<<<<
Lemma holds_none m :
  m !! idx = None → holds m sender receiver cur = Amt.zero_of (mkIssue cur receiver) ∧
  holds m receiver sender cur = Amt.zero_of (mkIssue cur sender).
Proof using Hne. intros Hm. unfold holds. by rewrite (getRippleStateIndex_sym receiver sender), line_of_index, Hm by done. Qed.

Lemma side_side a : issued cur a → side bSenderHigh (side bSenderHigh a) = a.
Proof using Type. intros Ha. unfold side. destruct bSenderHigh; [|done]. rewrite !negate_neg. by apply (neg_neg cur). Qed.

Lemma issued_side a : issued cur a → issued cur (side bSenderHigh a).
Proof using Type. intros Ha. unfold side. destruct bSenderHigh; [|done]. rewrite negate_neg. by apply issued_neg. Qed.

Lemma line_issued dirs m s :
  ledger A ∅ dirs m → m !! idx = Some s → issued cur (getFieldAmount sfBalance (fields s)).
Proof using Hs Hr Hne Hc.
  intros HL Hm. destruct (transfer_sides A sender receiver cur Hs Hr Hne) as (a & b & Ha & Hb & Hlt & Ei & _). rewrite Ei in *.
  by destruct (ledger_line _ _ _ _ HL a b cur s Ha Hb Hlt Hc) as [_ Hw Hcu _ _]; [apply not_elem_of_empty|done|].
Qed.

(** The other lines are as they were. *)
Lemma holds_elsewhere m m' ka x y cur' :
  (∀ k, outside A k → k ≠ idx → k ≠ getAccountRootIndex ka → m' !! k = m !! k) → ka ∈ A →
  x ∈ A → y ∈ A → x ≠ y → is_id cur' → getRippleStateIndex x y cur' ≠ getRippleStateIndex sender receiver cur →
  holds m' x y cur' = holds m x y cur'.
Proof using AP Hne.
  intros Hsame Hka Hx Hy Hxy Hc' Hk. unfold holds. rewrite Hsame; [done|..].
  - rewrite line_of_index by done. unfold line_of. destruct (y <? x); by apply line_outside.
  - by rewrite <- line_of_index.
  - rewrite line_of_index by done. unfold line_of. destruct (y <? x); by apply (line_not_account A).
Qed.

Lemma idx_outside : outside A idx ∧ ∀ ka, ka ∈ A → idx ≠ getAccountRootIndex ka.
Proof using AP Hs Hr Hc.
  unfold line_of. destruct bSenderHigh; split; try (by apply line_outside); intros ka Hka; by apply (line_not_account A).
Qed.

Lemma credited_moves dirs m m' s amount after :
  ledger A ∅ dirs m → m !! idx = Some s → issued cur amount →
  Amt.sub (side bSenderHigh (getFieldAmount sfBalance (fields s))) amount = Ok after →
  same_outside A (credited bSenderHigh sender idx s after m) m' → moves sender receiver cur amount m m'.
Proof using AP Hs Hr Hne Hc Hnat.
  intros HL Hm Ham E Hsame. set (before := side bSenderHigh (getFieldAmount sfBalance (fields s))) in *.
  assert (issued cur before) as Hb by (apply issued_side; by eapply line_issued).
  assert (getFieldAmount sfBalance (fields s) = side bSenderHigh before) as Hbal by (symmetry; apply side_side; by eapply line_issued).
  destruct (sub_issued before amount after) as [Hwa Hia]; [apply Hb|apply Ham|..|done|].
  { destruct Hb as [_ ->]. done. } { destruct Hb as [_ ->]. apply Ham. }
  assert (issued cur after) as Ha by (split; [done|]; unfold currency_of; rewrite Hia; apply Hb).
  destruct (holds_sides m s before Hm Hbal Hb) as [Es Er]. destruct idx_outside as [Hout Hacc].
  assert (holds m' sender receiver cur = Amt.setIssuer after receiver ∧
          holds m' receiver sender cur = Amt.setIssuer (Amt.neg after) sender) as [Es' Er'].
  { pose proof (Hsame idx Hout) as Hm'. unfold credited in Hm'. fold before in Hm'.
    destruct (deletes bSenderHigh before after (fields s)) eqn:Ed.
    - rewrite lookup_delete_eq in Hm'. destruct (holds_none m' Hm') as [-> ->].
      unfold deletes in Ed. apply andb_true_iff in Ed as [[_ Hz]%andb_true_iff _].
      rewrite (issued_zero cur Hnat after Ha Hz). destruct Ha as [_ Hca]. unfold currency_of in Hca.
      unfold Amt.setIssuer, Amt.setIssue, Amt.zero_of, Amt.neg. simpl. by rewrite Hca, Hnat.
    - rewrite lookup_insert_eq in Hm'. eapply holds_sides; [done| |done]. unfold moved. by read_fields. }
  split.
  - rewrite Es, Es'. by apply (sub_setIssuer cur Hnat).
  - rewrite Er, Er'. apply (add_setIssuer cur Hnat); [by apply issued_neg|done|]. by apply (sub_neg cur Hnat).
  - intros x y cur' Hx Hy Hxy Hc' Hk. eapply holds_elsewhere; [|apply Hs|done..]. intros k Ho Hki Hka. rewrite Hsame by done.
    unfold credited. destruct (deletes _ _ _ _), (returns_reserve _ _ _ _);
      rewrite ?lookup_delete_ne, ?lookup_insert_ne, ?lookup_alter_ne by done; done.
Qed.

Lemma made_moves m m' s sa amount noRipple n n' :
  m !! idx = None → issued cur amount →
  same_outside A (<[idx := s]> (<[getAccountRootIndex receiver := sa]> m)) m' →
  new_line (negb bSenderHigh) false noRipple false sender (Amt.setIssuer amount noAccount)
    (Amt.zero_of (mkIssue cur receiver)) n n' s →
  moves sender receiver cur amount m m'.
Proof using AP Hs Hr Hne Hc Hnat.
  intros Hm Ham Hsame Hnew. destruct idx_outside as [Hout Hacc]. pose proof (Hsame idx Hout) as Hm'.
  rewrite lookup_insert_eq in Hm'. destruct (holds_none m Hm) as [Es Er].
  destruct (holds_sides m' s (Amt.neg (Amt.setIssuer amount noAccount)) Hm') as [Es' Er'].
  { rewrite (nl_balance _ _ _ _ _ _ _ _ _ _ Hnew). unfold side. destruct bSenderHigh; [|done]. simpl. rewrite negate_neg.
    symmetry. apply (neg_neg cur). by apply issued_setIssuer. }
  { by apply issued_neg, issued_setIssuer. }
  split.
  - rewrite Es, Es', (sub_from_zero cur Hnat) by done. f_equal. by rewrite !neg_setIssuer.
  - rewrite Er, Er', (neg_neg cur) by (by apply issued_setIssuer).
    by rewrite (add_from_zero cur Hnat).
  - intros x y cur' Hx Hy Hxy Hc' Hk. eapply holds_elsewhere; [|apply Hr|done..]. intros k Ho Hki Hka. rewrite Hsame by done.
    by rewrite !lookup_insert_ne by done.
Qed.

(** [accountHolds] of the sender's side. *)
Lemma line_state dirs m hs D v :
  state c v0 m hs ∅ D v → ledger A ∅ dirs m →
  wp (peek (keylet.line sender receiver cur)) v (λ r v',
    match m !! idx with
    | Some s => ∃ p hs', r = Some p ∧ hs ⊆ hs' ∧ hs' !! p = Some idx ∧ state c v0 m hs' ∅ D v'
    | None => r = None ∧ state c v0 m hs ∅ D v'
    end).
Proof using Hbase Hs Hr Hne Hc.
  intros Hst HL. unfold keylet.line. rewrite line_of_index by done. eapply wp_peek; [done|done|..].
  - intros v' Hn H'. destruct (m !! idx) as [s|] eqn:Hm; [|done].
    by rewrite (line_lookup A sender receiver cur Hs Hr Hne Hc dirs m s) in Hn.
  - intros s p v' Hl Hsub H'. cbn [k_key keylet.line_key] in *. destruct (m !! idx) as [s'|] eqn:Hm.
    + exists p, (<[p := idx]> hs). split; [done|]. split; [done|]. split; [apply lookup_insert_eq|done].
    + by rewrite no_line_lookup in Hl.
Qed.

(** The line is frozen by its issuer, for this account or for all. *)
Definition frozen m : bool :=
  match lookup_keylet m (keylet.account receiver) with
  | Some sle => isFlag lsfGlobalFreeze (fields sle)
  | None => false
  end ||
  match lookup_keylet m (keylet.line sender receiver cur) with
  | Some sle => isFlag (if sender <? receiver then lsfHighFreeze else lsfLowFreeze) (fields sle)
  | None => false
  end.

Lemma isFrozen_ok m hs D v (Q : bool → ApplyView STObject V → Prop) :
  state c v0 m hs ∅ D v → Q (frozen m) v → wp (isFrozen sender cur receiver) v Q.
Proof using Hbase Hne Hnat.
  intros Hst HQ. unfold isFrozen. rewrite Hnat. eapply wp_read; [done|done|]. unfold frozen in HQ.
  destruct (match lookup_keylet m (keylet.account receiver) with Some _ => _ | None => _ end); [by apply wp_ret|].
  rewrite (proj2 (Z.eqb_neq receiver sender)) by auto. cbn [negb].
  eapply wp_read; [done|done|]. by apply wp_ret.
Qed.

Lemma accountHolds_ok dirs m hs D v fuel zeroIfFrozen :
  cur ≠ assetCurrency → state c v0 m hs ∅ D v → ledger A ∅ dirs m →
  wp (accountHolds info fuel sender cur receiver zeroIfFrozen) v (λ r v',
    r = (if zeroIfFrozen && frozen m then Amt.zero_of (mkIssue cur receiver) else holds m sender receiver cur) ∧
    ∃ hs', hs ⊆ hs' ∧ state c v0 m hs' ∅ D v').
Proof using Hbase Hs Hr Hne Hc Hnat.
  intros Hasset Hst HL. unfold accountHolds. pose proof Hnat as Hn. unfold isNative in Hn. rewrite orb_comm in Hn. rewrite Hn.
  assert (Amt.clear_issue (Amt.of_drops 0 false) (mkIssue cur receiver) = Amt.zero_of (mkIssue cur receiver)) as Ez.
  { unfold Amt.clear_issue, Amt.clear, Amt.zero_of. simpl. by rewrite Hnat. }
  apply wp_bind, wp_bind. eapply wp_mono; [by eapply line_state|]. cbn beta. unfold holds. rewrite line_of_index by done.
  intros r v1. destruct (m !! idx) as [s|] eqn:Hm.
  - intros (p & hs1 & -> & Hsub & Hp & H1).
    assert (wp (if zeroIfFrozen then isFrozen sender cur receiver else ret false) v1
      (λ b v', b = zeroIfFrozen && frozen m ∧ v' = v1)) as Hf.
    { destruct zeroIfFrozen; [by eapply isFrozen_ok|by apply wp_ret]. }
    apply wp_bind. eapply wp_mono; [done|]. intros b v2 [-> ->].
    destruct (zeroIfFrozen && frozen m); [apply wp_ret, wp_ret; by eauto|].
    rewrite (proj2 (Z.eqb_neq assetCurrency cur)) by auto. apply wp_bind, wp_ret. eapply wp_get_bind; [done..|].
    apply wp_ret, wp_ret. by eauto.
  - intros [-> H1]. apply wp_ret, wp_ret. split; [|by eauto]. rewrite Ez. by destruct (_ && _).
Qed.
>>>>
<<<<
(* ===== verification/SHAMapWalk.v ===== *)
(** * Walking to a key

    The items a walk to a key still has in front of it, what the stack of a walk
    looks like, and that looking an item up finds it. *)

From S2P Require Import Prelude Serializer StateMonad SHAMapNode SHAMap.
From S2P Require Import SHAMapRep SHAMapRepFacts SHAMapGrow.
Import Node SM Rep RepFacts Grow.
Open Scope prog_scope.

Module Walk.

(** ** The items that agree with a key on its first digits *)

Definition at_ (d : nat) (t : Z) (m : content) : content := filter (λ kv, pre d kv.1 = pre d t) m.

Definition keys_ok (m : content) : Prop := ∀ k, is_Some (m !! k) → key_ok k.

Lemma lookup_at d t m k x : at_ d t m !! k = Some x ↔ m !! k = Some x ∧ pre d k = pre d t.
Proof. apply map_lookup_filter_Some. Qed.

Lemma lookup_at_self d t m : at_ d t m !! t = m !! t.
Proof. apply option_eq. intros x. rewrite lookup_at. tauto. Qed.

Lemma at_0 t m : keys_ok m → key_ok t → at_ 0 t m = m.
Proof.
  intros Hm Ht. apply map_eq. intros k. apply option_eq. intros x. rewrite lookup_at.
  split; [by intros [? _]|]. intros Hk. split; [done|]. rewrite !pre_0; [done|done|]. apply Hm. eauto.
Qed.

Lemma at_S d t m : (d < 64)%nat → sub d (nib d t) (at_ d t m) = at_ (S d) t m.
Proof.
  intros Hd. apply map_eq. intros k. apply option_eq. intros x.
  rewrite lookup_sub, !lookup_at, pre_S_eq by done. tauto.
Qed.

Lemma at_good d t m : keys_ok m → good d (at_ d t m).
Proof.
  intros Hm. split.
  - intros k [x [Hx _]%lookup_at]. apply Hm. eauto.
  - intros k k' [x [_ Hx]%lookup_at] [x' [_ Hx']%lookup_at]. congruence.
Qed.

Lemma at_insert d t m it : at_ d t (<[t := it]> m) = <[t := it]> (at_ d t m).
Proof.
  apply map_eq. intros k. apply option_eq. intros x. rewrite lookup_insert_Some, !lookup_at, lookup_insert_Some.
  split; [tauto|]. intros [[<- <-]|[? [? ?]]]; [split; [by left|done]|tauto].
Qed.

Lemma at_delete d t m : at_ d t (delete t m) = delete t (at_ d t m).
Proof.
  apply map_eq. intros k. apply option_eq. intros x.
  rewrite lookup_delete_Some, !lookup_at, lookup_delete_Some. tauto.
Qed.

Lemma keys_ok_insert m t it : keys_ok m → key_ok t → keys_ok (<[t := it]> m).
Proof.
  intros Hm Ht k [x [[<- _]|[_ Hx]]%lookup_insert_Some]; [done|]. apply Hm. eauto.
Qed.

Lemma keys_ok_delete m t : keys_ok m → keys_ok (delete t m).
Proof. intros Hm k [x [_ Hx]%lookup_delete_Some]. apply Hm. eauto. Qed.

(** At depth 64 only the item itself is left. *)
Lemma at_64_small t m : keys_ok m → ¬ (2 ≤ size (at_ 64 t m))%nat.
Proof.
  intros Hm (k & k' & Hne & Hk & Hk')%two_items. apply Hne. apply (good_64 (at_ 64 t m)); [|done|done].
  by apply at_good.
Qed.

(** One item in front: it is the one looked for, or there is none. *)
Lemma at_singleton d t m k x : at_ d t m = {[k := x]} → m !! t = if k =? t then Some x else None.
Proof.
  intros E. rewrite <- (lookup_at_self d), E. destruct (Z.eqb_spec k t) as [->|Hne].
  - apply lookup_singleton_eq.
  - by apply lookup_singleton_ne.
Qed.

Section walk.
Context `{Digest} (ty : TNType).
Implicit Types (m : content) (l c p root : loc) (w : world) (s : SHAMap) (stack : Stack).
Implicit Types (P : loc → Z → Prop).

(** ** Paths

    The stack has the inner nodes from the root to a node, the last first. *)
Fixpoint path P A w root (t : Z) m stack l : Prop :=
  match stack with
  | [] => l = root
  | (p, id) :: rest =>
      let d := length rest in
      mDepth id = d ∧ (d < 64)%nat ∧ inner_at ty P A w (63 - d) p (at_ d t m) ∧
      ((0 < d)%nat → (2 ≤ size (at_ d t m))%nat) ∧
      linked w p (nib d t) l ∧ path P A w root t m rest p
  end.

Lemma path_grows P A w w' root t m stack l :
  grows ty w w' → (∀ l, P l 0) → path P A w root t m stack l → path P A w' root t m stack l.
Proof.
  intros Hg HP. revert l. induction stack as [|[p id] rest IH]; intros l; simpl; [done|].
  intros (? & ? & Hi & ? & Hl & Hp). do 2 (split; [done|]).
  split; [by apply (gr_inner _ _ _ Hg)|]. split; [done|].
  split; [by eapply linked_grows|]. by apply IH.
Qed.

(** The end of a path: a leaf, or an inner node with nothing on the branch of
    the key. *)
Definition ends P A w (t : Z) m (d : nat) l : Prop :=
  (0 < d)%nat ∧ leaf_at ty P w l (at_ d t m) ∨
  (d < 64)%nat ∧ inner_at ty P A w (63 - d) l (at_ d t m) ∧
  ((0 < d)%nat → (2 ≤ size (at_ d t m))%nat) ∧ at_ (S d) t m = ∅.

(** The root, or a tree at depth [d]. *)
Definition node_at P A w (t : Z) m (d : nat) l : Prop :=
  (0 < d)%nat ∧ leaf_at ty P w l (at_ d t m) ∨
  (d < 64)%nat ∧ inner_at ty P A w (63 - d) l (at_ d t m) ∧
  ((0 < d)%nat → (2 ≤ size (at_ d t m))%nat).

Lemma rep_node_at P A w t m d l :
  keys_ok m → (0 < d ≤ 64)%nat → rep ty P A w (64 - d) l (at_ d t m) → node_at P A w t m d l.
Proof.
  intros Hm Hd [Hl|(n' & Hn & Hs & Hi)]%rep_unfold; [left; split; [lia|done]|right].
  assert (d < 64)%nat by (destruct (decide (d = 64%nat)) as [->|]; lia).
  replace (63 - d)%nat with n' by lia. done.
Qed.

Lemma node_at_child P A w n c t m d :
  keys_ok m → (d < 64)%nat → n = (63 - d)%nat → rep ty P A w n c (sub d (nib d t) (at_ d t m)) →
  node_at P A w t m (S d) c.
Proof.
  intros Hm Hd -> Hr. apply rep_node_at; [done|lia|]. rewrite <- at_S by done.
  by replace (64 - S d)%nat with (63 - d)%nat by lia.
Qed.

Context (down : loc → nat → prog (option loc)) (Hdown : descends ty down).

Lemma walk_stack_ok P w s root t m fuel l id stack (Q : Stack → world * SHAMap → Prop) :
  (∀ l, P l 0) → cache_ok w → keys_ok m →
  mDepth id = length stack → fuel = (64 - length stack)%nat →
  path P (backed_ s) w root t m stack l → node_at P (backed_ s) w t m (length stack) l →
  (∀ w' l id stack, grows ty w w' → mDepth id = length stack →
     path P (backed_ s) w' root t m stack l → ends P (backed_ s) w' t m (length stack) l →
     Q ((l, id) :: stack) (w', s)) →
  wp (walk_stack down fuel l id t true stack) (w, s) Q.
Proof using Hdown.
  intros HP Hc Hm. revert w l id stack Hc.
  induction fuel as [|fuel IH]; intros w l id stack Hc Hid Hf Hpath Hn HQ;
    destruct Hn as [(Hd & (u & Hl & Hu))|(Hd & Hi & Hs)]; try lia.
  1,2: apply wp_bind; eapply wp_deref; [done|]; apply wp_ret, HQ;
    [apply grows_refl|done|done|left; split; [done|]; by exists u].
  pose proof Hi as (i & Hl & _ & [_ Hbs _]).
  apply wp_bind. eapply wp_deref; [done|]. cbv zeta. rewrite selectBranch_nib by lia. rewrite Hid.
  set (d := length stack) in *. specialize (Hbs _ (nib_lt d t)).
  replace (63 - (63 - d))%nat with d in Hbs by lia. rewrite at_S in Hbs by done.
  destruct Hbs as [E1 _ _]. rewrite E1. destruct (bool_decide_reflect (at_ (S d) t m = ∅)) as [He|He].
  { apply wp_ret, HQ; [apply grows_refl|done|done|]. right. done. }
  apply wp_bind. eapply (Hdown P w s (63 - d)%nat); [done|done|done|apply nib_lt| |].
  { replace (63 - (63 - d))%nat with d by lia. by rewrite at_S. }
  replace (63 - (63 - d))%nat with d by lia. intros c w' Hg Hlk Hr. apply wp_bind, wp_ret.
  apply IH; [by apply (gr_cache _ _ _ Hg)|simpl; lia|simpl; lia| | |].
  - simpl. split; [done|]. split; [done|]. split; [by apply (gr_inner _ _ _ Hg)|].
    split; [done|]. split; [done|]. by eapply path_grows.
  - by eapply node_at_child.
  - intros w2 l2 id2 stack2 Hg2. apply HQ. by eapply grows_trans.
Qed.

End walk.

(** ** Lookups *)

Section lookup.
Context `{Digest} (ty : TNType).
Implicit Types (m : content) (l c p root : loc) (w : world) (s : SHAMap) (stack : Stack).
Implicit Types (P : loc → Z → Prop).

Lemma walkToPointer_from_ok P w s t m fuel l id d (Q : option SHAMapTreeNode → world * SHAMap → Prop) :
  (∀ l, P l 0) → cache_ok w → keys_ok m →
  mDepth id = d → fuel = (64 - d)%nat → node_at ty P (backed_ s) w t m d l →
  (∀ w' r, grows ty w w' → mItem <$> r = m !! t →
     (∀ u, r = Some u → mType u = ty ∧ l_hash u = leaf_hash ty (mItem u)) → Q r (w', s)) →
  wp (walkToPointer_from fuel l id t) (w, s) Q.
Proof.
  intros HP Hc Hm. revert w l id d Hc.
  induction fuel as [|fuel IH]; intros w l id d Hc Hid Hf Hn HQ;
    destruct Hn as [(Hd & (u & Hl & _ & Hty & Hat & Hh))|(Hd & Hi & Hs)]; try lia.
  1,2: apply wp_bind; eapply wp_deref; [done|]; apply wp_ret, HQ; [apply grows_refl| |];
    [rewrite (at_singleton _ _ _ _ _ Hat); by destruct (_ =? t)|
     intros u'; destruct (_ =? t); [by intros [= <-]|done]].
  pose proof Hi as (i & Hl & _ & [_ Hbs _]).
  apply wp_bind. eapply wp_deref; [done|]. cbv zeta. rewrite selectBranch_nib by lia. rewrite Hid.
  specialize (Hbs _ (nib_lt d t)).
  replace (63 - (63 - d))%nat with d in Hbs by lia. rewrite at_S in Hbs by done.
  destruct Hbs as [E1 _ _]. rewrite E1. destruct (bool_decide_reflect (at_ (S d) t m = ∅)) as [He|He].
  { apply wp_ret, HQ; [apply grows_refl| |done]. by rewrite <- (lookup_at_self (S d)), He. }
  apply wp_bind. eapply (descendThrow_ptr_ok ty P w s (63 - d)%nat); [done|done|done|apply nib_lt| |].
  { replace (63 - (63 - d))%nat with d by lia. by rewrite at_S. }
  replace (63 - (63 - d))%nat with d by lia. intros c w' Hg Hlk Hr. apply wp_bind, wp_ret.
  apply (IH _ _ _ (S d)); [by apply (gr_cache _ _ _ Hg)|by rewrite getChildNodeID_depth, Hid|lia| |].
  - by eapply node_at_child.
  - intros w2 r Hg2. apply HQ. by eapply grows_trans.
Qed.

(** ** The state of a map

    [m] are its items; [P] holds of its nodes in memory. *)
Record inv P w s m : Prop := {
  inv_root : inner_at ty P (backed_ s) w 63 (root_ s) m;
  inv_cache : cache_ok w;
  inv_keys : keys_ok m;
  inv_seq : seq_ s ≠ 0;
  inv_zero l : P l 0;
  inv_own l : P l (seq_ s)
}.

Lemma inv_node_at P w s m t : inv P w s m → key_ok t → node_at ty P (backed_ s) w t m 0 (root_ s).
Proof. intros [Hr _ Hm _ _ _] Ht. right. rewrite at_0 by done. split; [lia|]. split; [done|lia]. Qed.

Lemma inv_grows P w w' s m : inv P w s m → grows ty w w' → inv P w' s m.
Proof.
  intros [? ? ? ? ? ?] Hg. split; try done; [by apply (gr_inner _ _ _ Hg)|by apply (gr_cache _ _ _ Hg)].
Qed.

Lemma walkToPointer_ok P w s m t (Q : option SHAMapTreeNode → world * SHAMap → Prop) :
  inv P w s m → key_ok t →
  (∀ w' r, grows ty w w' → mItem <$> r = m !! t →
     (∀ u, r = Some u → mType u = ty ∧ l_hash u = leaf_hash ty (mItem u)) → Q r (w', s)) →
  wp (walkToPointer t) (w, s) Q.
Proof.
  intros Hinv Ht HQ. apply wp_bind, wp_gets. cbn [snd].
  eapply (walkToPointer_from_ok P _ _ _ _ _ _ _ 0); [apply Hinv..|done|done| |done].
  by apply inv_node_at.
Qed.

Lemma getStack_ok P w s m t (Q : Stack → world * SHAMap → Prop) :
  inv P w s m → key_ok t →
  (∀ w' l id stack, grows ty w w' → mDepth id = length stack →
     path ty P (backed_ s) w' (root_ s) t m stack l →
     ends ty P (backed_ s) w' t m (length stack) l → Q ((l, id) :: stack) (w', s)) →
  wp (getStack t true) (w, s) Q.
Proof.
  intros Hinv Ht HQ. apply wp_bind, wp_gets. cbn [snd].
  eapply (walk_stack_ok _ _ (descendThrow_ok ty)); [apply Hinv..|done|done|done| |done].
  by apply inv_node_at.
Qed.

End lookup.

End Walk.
>>>>
What you return must be the lines above that run from the line with "x ∈ A → y ∈ A → x" to the line with "Proof using AP Hs Hr Hc.", inclusive, each copied exactly.

  x ∈ A → y ∈ A → x ≠ y → is_id cur' → getRippleStateIndex x y cur' ≠ getRippleStateIndex sender receiver cur →
  holds m' x y cur' = holds m x y cur'.
Proof using AP Hne.
  intros Hsame Hka Hx Hy Hxy Hc' Hk. unfold holds. rewrite Hsame; [done|..].
  - rewrite line_of_index by done. unfold line_of. destruct (y <? x); by apply line_outside.
  - by rewrite <- line_of_index.
  - rewrite line_of_index by done. unfold line_of. destruct (y <? x); by apply (line_not_account A).
Qed.

Lemma idx_outside : outside A idx ∧ ∀ ka, ka ∈ A → idx ≠ getAccountRootIndex ka.
Proof using AP Hs Hr Hc.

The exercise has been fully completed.